**TASK DESCRIPTION:**
Using the listing below, set down each line from the line containing "(** The number of" through the line containing "None => raise KeyError", both ends included, exactly and with nothing added.

═══ ENTRIES PROVIDED ═══

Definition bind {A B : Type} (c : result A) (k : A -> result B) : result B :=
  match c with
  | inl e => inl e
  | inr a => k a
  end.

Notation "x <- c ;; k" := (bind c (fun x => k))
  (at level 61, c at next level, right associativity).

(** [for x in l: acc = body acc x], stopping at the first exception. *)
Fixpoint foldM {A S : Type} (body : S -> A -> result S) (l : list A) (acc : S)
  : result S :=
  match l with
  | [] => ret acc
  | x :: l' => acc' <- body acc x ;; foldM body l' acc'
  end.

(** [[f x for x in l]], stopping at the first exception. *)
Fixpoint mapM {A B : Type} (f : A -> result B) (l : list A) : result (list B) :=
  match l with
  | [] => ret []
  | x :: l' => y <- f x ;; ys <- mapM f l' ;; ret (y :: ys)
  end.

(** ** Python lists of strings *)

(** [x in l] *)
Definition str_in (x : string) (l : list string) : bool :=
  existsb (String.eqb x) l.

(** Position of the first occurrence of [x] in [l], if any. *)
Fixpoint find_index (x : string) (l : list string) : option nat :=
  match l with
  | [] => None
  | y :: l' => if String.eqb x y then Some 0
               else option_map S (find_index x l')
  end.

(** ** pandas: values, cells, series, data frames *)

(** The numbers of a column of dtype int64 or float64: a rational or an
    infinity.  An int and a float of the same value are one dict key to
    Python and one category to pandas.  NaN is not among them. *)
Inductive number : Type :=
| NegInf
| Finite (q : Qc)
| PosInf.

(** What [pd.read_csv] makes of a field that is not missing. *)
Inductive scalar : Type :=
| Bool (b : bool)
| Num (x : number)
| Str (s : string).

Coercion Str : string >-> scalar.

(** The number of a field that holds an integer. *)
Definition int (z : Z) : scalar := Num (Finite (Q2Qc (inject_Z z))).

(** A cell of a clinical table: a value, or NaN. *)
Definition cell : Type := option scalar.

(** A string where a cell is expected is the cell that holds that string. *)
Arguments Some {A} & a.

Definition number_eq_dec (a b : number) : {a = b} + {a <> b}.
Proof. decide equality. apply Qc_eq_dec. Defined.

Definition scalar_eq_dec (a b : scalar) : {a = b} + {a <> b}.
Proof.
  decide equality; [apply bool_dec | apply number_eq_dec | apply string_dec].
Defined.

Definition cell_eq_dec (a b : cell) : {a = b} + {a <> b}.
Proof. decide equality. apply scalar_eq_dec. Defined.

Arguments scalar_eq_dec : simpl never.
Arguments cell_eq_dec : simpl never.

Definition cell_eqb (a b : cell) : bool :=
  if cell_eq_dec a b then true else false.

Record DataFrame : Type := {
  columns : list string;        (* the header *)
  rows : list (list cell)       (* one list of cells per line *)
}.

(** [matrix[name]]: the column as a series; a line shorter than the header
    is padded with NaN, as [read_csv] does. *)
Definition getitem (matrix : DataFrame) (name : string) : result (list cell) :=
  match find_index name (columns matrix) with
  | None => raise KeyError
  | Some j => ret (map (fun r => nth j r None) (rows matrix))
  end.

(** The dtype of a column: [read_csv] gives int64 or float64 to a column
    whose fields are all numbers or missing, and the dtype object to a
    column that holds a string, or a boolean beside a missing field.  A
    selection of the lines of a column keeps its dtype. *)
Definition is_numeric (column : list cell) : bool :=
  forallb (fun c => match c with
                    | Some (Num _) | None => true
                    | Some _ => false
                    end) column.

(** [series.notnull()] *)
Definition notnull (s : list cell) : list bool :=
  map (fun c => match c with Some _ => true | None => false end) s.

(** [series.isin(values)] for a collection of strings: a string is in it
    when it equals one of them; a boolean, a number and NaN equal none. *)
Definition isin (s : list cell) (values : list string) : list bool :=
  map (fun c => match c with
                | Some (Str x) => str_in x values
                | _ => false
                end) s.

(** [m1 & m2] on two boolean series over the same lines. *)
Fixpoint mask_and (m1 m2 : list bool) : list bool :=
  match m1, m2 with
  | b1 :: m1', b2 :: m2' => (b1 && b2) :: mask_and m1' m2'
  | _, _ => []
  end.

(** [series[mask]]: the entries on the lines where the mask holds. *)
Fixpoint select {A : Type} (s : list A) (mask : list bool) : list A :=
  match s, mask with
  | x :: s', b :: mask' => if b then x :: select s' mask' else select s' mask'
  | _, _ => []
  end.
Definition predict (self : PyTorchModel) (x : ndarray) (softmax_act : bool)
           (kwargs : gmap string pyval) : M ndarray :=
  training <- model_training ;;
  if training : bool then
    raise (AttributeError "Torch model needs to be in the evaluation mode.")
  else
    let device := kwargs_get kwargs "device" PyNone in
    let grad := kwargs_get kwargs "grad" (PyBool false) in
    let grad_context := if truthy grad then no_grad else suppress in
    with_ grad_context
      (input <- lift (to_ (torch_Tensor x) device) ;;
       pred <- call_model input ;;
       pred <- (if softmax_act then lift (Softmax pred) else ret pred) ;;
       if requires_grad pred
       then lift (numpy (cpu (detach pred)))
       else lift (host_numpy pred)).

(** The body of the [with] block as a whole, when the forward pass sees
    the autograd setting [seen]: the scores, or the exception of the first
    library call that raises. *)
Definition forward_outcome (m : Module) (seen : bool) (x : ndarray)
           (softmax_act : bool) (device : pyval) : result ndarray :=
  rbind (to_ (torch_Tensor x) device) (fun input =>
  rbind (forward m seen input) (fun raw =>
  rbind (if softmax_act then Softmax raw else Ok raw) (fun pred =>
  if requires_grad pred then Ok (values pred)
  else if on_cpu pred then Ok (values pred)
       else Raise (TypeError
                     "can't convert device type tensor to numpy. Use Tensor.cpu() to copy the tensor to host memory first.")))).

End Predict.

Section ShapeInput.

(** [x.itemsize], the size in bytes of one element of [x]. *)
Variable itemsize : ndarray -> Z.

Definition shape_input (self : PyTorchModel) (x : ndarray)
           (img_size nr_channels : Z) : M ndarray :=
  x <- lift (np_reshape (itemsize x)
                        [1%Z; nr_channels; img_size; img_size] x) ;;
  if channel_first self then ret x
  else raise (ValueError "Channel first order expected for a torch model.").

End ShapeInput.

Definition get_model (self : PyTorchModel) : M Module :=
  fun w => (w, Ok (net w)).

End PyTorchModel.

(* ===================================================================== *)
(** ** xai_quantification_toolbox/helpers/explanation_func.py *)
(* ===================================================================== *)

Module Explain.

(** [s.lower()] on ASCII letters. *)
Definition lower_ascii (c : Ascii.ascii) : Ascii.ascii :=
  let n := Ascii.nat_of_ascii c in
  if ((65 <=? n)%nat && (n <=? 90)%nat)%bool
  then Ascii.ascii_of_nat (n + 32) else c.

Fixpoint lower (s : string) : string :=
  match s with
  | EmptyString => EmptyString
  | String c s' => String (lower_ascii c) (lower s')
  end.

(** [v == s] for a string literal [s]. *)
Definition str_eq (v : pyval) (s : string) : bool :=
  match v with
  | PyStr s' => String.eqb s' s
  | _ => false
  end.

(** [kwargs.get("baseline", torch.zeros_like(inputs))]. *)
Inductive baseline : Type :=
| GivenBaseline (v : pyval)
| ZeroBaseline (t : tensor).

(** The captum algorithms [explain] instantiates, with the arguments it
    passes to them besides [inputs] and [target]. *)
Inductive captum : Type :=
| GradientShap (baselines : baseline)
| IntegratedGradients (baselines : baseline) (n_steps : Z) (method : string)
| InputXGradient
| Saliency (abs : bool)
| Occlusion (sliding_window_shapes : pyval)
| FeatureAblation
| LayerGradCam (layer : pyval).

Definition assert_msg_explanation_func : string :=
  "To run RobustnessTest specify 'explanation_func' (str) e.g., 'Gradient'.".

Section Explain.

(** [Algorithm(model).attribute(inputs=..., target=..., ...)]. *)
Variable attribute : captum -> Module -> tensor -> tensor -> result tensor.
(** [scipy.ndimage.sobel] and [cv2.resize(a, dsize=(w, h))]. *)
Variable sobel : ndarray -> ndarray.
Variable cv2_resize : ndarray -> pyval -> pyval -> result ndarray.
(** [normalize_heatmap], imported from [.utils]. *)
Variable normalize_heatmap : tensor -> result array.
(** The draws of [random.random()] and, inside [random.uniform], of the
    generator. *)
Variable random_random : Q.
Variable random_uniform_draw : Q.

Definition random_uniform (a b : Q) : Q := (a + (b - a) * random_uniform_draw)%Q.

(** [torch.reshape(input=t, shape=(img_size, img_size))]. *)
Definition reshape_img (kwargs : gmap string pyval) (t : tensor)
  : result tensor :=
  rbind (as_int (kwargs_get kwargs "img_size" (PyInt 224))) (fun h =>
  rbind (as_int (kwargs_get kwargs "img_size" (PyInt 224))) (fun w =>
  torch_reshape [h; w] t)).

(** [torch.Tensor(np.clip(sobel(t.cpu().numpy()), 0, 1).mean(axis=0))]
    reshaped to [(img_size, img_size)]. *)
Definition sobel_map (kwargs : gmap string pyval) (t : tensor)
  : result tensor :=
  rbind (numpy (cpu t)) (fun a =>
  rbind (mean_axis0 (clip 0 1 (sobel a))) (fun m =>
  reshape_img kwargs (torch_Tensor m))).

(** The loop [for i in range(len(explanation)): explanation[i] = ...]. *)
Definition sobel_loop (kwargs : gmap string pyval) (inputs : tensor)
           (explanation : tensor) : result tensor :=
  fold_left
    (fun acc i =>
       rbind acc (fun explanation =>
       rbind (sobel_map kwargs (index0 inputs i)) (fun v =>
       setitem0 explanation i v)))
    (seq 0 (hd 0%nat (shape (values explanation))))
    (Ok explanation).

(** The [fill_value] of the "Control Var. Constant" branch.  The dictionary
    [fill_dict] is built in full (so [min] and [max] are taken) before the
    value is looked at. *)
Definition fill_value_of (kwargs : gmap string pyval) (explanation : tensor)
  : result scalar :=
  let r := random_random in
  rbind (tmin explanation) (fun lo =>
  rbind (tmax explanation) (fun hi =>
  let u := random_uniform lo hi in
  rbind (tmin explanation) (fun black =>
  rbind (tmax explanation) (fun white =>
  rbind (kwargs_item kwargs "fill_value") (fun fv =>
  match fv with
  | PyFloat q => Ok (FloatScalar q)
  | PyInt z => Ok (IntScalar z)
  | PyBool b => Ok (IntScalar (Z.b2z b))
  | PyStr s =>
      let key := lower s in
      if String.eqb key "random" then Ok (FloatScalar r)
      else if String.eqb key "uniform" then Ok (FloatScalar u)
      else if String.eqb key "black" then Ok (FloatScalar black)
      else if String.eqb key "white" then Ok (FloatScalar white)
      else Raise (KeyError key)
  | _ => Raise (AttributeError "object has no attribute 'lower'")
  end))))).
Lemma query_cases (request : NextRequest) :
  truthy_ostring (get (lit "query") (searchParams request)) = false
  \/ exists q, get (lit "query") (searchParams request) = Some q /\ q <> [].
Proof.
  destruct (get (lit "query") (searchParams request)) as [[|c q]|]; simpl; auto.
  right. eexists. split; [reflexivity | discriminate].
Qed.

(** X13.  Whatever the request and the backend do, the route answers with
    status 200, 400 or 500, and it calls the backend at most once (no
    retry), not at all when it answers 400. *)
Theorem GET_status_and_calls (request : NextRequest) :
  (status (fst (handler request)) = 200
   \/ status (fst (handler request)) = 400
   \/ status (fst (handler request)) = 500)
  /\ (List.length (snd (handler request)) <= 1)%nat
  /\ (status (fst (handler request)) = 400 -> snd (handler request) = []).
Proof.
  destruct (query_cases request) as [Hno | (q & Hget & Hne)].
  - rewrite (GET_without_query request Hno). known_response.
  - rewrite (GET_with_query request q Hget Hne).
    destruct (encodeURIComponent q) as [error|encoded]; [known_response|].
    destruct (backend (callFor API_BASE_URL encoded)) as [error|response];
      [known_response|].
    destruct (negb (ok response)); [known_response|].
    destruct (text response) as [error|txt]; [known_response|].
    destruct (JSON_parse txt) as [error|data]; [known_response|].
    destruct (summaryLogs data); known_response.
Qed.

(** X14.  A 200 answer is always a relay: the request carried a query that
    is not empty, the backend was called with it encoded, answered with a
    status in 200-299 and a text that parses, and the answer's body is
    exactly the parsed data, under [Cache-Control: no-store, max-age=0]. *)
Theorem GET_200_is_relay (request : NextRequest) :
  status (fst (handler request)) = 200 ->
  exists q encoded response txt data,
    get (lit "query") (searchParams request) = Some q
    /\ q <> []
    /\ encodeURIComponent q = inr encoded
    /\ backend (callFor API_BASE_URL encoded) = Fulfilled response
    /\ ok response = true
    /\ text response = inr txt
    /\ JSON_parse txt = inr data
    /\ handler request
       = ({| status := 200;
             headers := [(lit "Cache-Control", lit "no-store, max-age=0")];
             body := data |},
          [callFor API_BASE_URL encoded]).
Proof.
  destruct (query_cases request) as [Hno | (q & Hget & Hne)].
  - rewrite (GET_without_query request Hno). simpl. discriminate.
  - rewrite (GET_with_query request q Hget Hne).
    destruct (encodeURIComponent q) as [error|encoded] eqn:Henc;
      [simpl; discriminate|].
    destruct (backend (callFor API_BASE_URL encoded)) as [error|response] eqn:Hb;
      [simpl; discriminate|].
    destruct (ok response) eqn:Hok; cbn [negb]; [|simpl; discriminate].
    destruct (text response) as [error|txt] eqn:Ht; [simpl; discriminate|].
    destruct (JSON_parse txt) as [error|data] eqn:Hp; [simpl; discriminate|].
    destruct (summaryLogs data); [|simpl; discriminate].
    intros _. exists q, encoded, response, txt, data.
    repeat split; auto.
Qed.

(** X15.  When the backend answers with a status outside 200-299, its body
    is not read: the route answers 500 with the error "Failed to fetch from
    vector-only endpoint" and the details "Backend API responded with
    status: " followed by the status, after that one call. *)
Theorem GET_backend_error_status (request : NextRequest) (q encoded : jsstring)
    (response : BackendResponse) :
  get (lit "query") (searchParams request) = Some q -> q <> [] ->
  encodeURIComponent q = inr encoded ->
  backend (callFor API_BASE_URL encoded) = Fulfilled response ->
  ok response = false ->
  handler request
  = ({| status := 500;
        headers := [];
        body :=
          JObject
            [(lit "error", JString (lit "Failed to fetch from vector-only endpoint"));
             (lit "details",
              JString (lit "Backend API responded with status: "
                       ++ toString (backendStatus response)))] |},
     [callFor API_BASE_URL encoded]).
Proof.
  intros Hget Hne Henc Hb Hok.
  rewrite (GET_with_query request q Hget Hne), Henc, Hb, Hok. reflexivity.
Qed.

═══

**TASK RESPONSE:**
(** The number of a field that holds an integer. *)
Definition int (z : Z) : scalar := Num (Finite (Q2Qc (inject_Z z))).

(** A cell of a clinical table: a value, or NaN. *)
Definition cell : Type := option scalar.

(** A string where a cell is expected is the cell that holds that string. *)
Arguments Some {A} & a.

Definition number_eq_dec (a b : number) : {a = b} + {a <> b}.
Proof. decide equality. apply Qc_eq_dec. Defined.

Definition scalar_eq_dec (a b : scalar) : {a = b} + {a <> b}.
Proof.
  decide equality; [apply bool_dec | apply number_eq_dec | apply string_dec].
Defined.

Definition cell_eq_dec (a b : cell) : {a = b} + {a <> b}.
Proof. decide equality. apply scalar_eq_dec. Defined.

Arguments scalar_eq_dec : simpl never.
Arguments cell_eq_dec : simpl never.

Definition cell_eqb (a b : cell) : bool :=
  if cell_eq_dec a b then true else false.

Record DataFrame : Type := {
  columns : list string;        (* the header *)
  rows : list (list cell)       (* one list of cells per line *)
}.

(** [matrix[name]]: the column as a series; a line shorter than the header
    is padded with NaN, as [read_csv] does. *)
Definition getitem (matrix : DataFrame) (name : string) : result (list cell) :=
  match find_index name (columns matrix) with
  | None => raise KeyError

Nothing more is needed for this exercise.